▶ [WORK REQUIRED]
Up to and including the line with "(** [m] is the", copy the records below exactly from their first line.

== Segment start ==

(* ===== verification/FloatSpec.v ===== *)
(** * Reference rounding and the rounding of softfloat

    What an IEEE-754 operation must return, stated on integers only, and the proof
    that shiftRightJamming and roundAndPackFloat of Softfloat.v compute it.

    Every finite value of a format is an integer multiple of the smallest subnormal;
    [fval] is that multiple, and an exact result is a fraction [num / den] of it.
    [rounds f num den r] says that [r], an encoding without its sign bit, is the
    nearest value of the format, ties to even, infinity on overflow. *)
From S2P Require Import Prelude Softfloat.

(** [m] is the integer nearest to n / d, the even one on a tie. *)
Definition nearest_even (n d m : Z) : Prop :=
  Z.abs (2 * (n - m * d)) <= d /\ (Z.abs (2 * (n - m * d)) = d -> Z.even m = true).

(** ffrac + 1 bits of precision: the exact value lies in the binade of exponent [e]
    (0 is that of the subnormals) and is rounded to a multiple of 2^e.  The encoding
    counts the implicit bit of [m] into the exponent. *)
Definition rounds (f : fmt) (num den r : Z) : Prop :=
  exists e m,
    0 <= e /\ num < den * 2 ^ (ffrac f + 1 + e) /\ (e = 0 \/ den * 2 ^ (ffrac f + e) <= num) /\
    nearest_even num (den * 2 ^ e) m /\
    r = Z.min (e * 2 ^ ffrac f + m) (fexpmax f * 2 ^ ffrac f).

(** The magnitude of a finite encoding, in units of the smallest subnormal. *)
Definition fval (f : fmt) (a : Z) : Z :=
  if extractExp f a =? 0 then extractFrac f a
  else (2 ^ ffrac f + extractFrac f a) * 2 ^ (extractExp f a - 1).

(** Exponents stay far from the ends of int16; the default NaN is a NaN. *)
Definition fmt_side (f : fmt) : Prop :=
  ffrac f <= 112 /\ in_u (fw f) (fdefault_nan f) /\
  fexpmax f * 2 ^ ffrac f < fdefault_nan f mod 2 ^ (fw f - 1).

(** What the proofs use of a format. *)
Record fmt_ok (f : fmt) : Prop := mkFmtOk {
  fo_frac : 2 <= ffrac f;
  fo_extra : 3 <= fextra f;
  fo_width : fw f = ffrac f + fextra f + 2;
  fo_pow : exists j, 0 <= j /\ fw f = 2 ^ j;
  fo_exp : fexpmax f = 2 ^ (fw f - 1 - ffrac f) - 1;
  fo_expbits : 3 <= fw f - 1 - ffrac f <= 14;
  fo_side : fmt_side f
}.

Lemma F32_ok : fmt_ok F32.
Proof. split; [..|by vm_compute]; cbn; try lia. exists 5. lia. Qed.
Lemma F64_ok : fmt_ok F64.
Proof. split; [..|by vm_compute]; cbn; try lia. exists 6. lia. Qed.
#[export] Hint Resolve F32_ok F64_ok : words.

(** ** The reference *)
Lemma nearest_even_unique n d m m' :
  0 < d -> nearest_even n d m -> nearest_even n d m' -> m = m'.
Proof.
  intros Hd [H1 T1] [H2 T2].
  assert (Z.abs (m - m') <= 1) as Hm by nia.
  destruct (decide (m = m')) as [|Hne]; [done|].
  assert (Z.abs (2 * (n - m * d)) = d /\ Z.abs (2 * (n - m' * d)) = d) as [E1 E2] by nia.
  specialize (T1 E1). specialize (T2 E2).
  apply Z.even_spec in T1 as [k ->], T2 as [k' ->]. lia.
Qed.

Lemma nearest_even_scale c n d m :
  0 < c -> nearest_even (c * n) (c * d) m <-> nearest_even n d m.
Proof.
  intros Hc. unfold nearest_even.
  replace (2 * (c * n - m * (c * d))) with (c * (2 * (n - m * d))) by ring.
  rewrite Z.abs_mul, (Z.abs_eq c) by lia. split; intros [H1 H2]; split.
  - nia.
  - intros E. apply H2. congruence.
  - nia.
  - intros E. apply H2. nia.
Qed.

== Segment end ==

▶ [TASK SOLUTION]
(* ===== verification/FloatSpec.v ===== *)
(** * Reference rounding and the rounding of softfloat

    What an IEEE-754 operation must return, stated on integers only, and the proof
    that shiftRightJamming and roundAndPackFloat of Softfloat.v compute it.

    Every finite value of a format is an integer multiple of the smallest subnormal;
    [fval] is that multiple, and an exact result is a fraction [num / den] of it.
    [rounds f num den r] says that [r], an encoding without its sign bit, is the
    nearest value of the format, ties to even, infinity on overflow. *)
From S2P Require Import Prelude Softfloat.

(** [m] is the integer nearest to n / d, the even one on a tie. *)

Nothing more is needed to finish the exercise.